LPN Staffing Deficiency on Multiple Shifts
Penalty
Summary
The facility failed to meet the required staffing levels for Licensed Practical Nurses (LPNs) on three specific days, as evidenced by a review of nursing time schedules and staff interviews. On December 10, 2024, the facility had a census of 169 residents, necessitating 5.63 LPNs for the evening shift, but only 4.95 LPNs were available. Similarly, on January 19, 2025, with a census of 166 residents, 5.53 LPNs were required, yet only 5.50 LPNs were present. On January 25, 2025, the overnight shift required 3.98 LPNs for a census of 159 residents, but only 3.06 LPNs were available. In each instance, there were no additional higher-level staff available to compensate for the deficiency.
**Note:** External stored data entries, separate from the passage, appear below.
(** The replies a server may give: the right one, or an error.  A failed read
    changes nothing; a failed write may or may not have been committed. *)
Definition served (m : kvstore) (r : request) : reply r -> kvstore -> Prop :=
  match r with
  | Get k p => fun rep m' => m' = m /\ (rep = Ok (read m k p) \/ exists e, rep = Err e)
  | Put k v => fun rep m' =>
      (rep = Ok tt /\ m' = <[k := v]> m) \/
      (exists e, rep = Err e /\ (m' = m \/ m' = <[k := v]> m))
  | Txn cs ops => fun rep m' =>
      let holds := forallb (compare_holds m) cs in
      let post := if holds then apply_ops ops m else m in
      (rep = Ok holds /\ m' = post) \/ (exists e, rep = Err e /\ (m' = m \/ m' = post))
  | Random n => fun rep m' => m' = m /\ (rep = None \/ exists b, rep = Some b /\ length b = n /\ bytes_ok b)
  | Now => fun _ m' => m' = m
  end.

(** ** Programs *)

Inductive prog (A : Type) : Type :=
| Ret (a : A)
| Call (r : request) (k : reply r -> prog A).
Arguments Ret {A} a.
Arguments Call {A} r k.

Fixpoint prog_bind_ {A B} (f : A -> prog B) (p : prog A) : prog B :=
  match p with
  | Ret a => f a
  | Call r k => Call r (fun rep => prog_bind_ f (k rep))
  end.

#[global] Instance prog_ret : MRet prog := fun A a => Ret a.
#[global] Instance prog_bind : MBind prog := fun A B f p => prog_bind_ f p.

(** [m.await?] followed by the rest of the function. *)
Definition try_bind {E A B} (m : prog (result E A)) (f : A -> prog (result E B)) : prog (result E B) :=
  prog_bind_ (fun r => match r with Ok a => f a | Err e => Ret (Err e) end) m.

(** [m.await.map_err(f)]. *)
Definition prog_map_err {E F A} (f : E -> F) (m : prog (result E A)) : prog (result F A) :=
  prog_bind_ (fun r => Ret (map_err f r)) m.

Declare Scope prog_scope.
Delimit Scope prog_scope with prog.
Notation "x <-? m ;; k" := (try_bind m (fun x => k))
  (at level 100, m at next level, right associativity) : prog_scope.
Notation "' pat <-? m ;; k" := (try_bind m (fun x => match x with pat => k end))
  (at level 100, pat pattern, m at next level, right associativity) : prog_scope.
Open Scope prog_scope.

(** A pure result inside a program. *)
Definition lift {E A} (m : result E A) : prog (result E A) := Ret m.

(** [runs p m a m']: run alone from store [m], the program may end with [a] in
    store [m']. *)
Fixpoint runs {A} (p : prog A) (m : kvstore) (a : A) (m' : kvstore) : Prop :=
  match p with
  | Ret x => a = x /\ m' = m
  | Call r k => exists rep m1, served m r rep m1 /\ runs (k rep) m1 a m'
  end.

(** The reference server: no failures, the random bytes of [rnd], and a clock
    that stands at 0. *)
Definition serve (rnd : nat -> bytes) (m : kvstore) (r : request) : reply r * kvstore :=
  match r return reply r * kvstore with
  | Get k p => (Ok (read m k p), m)
  | Put k v => (Ok tt, <[k := v]> m)
  | Txn cs ops =>
      let holds := forallb (compare_holds m) cs in
      (Ok holds, if holds then apply_ops ops m else m)
  | Random n => (Some (rnd n), m)
  | Now => (0, m)
  end.

Fixpoint exec {A} (rnd : nat -> bytes) (p : prog A) (m : kvstore) : A * kvstore :=
  match p with
  | Ret a => (a, m)
  | Call r k => let '(rep, m') := serve rnd m r in exec rnd (k rep) m'
  end.

Definition zeros (n : nat) : bytes := repeat 0 n.

(** ** Interleaving

    A configuration is the store and the processes; a step serves the pending
    request of one of them. *)
Record config (A : Type) := mkConfig { cfg_store : kvstore; cfg_procs : list (prog A) }.
Arguments mkConfig {A} _ _.
Arguments cfg_store {A} _.
Arguments cfg_procs {A} _.

Inductive step {A} : config A -> config A -> Prop :=
| step_call m ps i r k rep m' :
    ps !! i = Some (Call r k) -> served m r rep m' ->
    step (mkConfig m ps) (mkConfig m' (<[i := k rep]> ps)).

(** ** Laws *)

Lemma Call_inj {A} r (k k' : reply r -> prog A) : Call r k = Call r k' -> k = k'.
Proof. intros H. injection H as H. by apply (inj_pair2_eq_dec _ request_eq_dec) in H. Qed.

Lemma serve_served rnd m r :
  (forall n, length (rnd n) = n /\ bytes_ok (rnd n)) -> served m r (serve rnd m r).1 (serve rnd m r).2.
Proof. intros Hr. destruct r as [| | |n|]; simpl; eauto 6. Qed.

Lemma step_serve {A} rnd m (ps : list (prog A)) i r k :
  (forall n, length (rnd n) = n /\ bytes_ok (rnd n)) -> ps !! i = Some (Call r k) ->
  step (mkConfig m ps) (mkConfig (serve rnd m r).2 (<[i := k (serve rnd m r).1]> ps)).
Proof. intros Hr Hi. econstructor; [exact Hi|]. by apply serve_served. Qed.

Lemma rtc_step_zlen {A} (a b : config A) : rtc step a b -> zlen (cfg_procs b) = zlen (cfg_procs a).
Proof.
  induction 1 as [|x y z [] _ IH]; [done|]. rewrite IH. simpl. unfold zlen. by rewrite length_insert.
Qed.

Lemma exec_runs {A} rnd (p : prog A) m :
  (forall n, length (rnd n) = n /\ bytes_ok (rnd n)) -> runs p m (exec rnd p m).1 (exec rnd p m).2.
Proof.
  intros Hr. revert m; induction p as [a|r k IH]; intros m; simpl; [done|].
  pose proof (serve_served rnd m r Hr) as Hs. destruct (serve rnd m r) as [rep m'].
  exists rep, m'. auto.
Qed.

Lemma zeros_ok n : length (zeros n) = n /\ bytes_ok (zeros n).
Proof.
  split; [apply repeat_length|]. unfold zeros, bytes_ok. induction n; simpl; constructor; auto.
  by unfold is_byte.
Qed.

Lemma runs_bind {A B} (f : A -> prog B) p m b m' :
  runs (prog_bind_ f p) m b m' <-> exists a m1, runs p m a m1 /\ runs (f a) m1 b m'.
Proof.
  revert m; induction p as [a|r k IH]; intros m; simpl.
  - split; [eauto|]. by intros (? & ? & [-> ->] & ?).
  - split.
    + intros (rep & m1 & Hs & (a & m2 & ? & ?)%IH). eauto 10.
    + intros (a & m1 & (rep & m2 & Hs & Hr) & Hf). exists rep, m2. split; [done|]. apply IH. eauto.
Qed.

Lemma runs_try {E A B} (f : A -> prog (result E B)) (p : prog (result E A)) m b m' :
  runs (try_bind p f) m b m' <->
  (exists e, runs p m (Err e) m' /\ b = Err e) \/
  (exists a m1, runs p m (Ok a) m1 /\ runs (f a) m1 b m').
Proof.
  unfold try_bind. rewrite runs_bind. split.
  - intros ([a|e] & m1 & Hp & Hf); [eauto 10|]. simpl in Hf. destruct Hf as [-> ->]. eauto.
  - intros [(e & Hp & ->)|(a & m1 & Hp & Hf)]; [|eauto].
    exists (Err e), m'. split; [done|]. by simpl.
Qed.

Lemma runs_map_err {E F A} (f : E -> F) (p : prog (result E A)) m b m' :
  runs (prog_map_err f p) m b m' <-> exists r, runs p m r m' /\ b = map_err f r.
Proof.
  unfold prog_map_err. rewrite runs_bind. simpl. split.
  - intros (r & m1 & Hp & -> & ->). eauto.
  - intros (r & Hp & ->). eauto.
Qed.

Lemma runs_lift {E A B} (r : result E A) (f : A -> prog (result E B)) m b m' :
  runs (try_bind (lift r) f) m b m' <->
  match r with Ok a => runs (f a) m b m' | Err e => b = Err e /\ m' = m end.
Proof. by destruct r. Qed.

(** *** Readings of the clock

    A run all of whose readings of the clock satisfy [T]. *)
Definition reading (T : Z -> Prop) (r : request) : reply r -> Prop :=
  match r with Now => fun t => T t | _ => fun _ => True end.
The Nursing Home Administrator confirmed during an interview on February 7, 2025, that the facility did not provide the minimum required number of LPNs per 30 residents on the evening shift and per 40 residents on the overnight shift on the specified days. This failure to meet staffing regulations occurred on three out of 21 days reviewed, indicating a lapse in maintaining adequate nursing services as per the regulatory requirements effective from July 1, 2023.
Plan Of Correction
There were no adverse effects to the residents of our facility as a result of decreased licensed nurse staffing ratios on 12/10/24, 1/19/25, and 1/25/25. The Director of Nursing, Human Resources, and the Scheduler will be re-educated on the New July 1 licensed nurse to resident ratios by the Nursing Home Administrator or Designee. Staffing meetings will be held 3 days a week to review the licensed nursing staff ratios for the previous and current day, as well as the upcoming week to ensure appropriate staffing levels. If projected staffing levels are below the state mandated ratios, then the facility will reach out to current staff and to the staffing agencies to enlist staff to meet the minimum requirement. The facility will continue to recruit licensed nurses through all platforms. Audits of licensed nursing staff will be completed weekly x4 by the NHA/Designee to ensure licensed staff ratios meet the state minimums. Results of the audits will be reported to our QAPI committee monthly for review and recommendations.